The two dates provided in paragraphs 144 and 145 simply highlight the lack of specificity. The first--"[p]rior to November 7, 2013"--implies a general time frame, but does not pinpoint a particular day or time when a misrepresentation occurred. The second--September 4, 2014--is the date that FirstMerit's counsel spoke to ABI about the misrepresentations, not the date of the misrepresentations themselves; those allegedly happened at least ten months earlier, i.e., sometime before November 7, 2013.
Moreover, even when examining the jumble of details that ABI actually sets forth, we cannot discern a single, discrete instance of fraud related to the FirstMerit foreclosure. For example, despite claiming that emails and the sales agreement documented the misrepresentations, ABI fails to identify misleading language from or ascribe a date to either source. Additionally, ABI notes that H&H "expressly represented" to FirstMerit that "the asset foreclosure sale would not violate any court orders." Similarly, the complaint names Laing as one of the defrauders. But those two allegations bring us no closer to the particularity required under Rule 9(b), as neither ties an alleged misrepresentation, a medium [*16] of communication, a time, and a perpetrator (whether that be the JIRA Defendants, Laing, or H&H) to a single occurrence of fraud.2
2 The district court dismissed the RICO claim against the JIRA Defendants under Rule 9(b), but dismissed the claim against H&H based on lack of proximate cause. Because we find the lack of particularity in alleging fraud applicable to H&H as well, we dismiss the RICO claim against H&H under Rule 9(b) rather than for lack of proximate cause. Harris v. Nationwide Mut. Fire Ins. Co, 832 F.3d 593, 596 (6th Cir. 2016) ("We may affirm dismissal 'on any supportable ground, even if the district court invoked other grounds for its ruling.'") (quoting Ind. State Dist. Council of Laborers v. Omnicare, Inc., 583 F.3d 935, 942 (6th Cir. 2009)).

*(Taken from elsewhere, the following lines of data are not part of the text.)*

(* ===== verification/PagingInv.v ===== *)
(** * Paging is transparent

    The invariant that ties page tables, frames and stored pages together, and what a
    page fault and an eviction do to the memory that the user sees: nothing. *)

From S2P Require Import Prelude Mem Vm Freemem PageTable Backing Sha256 Merkle MerkleAlloc MerkleInsert PageSwap PageSwapInv SwapStore Paging PagingPick.
From Stdlib Require Import ZArith Lia.
From stdpp Require Import base tactics gmap sets list list_numbers numbers.
Local Open Scope Z_scope.
Local Open Scope keystone_scope.

#[local] Opaque page_len.

(** ** The tables of the lower half *)

(** Entry [a] of table [t], with the upper half of the root left out. *)
Definition utable (r : rt_state) (t a : Z) : Z := if decide (t = root_page_table r /\ 256 <= a) then 0 else table_of r t a.
Definition utree (r : rt_state) (L2 L3 : list Z) : Prop := tree (root_page_table r) (next_table r) (utable r) L2 L3.

Lemma utable_other r t a : t <> root_page_table r -> utable r t a = table_of r t a.
Proof. intros Ht. unfold utable. by rewrite decide_False by naive_solver. Qed.
Lemma utable_low r t a : a < 256 -> utable r t a = table_of r t a.
Proof. intros Ha. unfold utable. by rewrite decide_False by lia. Qed.

Definition is_uidx (i : Z * Z * Z) : Prop := 0 <= i.1.1 < 256 /\ is_idx i.1.2 /\ is_idx i.2.

Lemma is_uidx_idx3 i : is_uidx i -> is_idx3 i.
Proof. unfold is_uidx, is_idx3, is_idx. lia. Qed.

Lemma elem_uidx i : i ∈ user_idx <-> is_uidx i.
Proof. destruct i as [[a b] c]. apply elem_user_idx. Qed.

Section Lower.
Context (r : rt_state) (L2 L3 : list Z) (Ht : utree r L2 L3).

Lemma leaf_utable i : is_uidx i -> leaf r i = leaf_of (root_page_table r) (next_table r) (utable r) i.
Proof.
  destruct i as [[a b] c]. intros (Ha & Hb & Hc); cbn in Ha, Hb, Hc. unfold leaf, leaf_of. rewrite utable_low by lia.
  destruct (valid_pte (table_of r (root_page_table r) a)) eqn:E; [|done]. rewrite utable_other; [done|].
  intros Er. destruct (tree_apart _ _ _ _ _ Ht) as (Hr & _). apply Hr. rewrite <- Er.
  rewrite <- (utable_low r _ a) in E |- * by lia. apply (tr_1 _ _ _ _ _ Ht); [unfold is_idx; lia|done].
Qed.

Lemma leaf_L3 i t k : is_uidx i -> leaf r i = Some (t, k) -> t ∈ L3 /\ k = i.2.
Proof. intros Hi E. rewrite leaf_utable in E by done. by apply (leaf_in_L3 _ _ _ _ _ _ _ _ Ht (is_uidx_idx3 i Hi)). Qed.

Lemma pte_map_utable i : is_uidx i -> pte_map r i = pte_of (root_page_table r) (next_table r) (utable r) i.
Proof.
  intros Hi. unfold pte_map, pte_of. fold (leaf r i). rewrite <- leaf_utable by done.
  destruct (leaf r i) as [[t k]|] eqn:E; [|done]. destruct (leaf_L3 i t k Hi E) as [Ht3 ->]. rewrite utable_other; [done|].
  intros ->. by destruct (tree_apart _ _ _ _ _ Ht) as (_ & Hr & _).
Qed.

The complaint alleges only one other RICO predicate: the CHC fraud. Even assuming that ABI sufficiently pled this fraud, ABI's RICO claim fails for want of a second predicate act. See § 1961(5); Sedima, 473 U.S. at 496 n.14. We thus need not address ABI's remaining arguments regarding the RICO elements of proximate cause, conduct or participation, pattern of racketeering, and injury.
B. RICO Conspiracy
To prove a conspiracy to violate RICO, a plaintiff must allege all the elements of a RICO action plus one additional element: "an illicit agreement to violate the substantive RICO provision." Grubbs v. Sheakley Grp., Inc., 807 F.3d 785, 806 (6th Cir. 2015) (quoting Heinrich, 668 F.3d at 411) (internal quotation mark omitted). Given that ABI cannot prove the underlying RICO violation, it follows that ABI cannot prove a RICO conspiracy.
For all of the above reasons, we AFFIRM.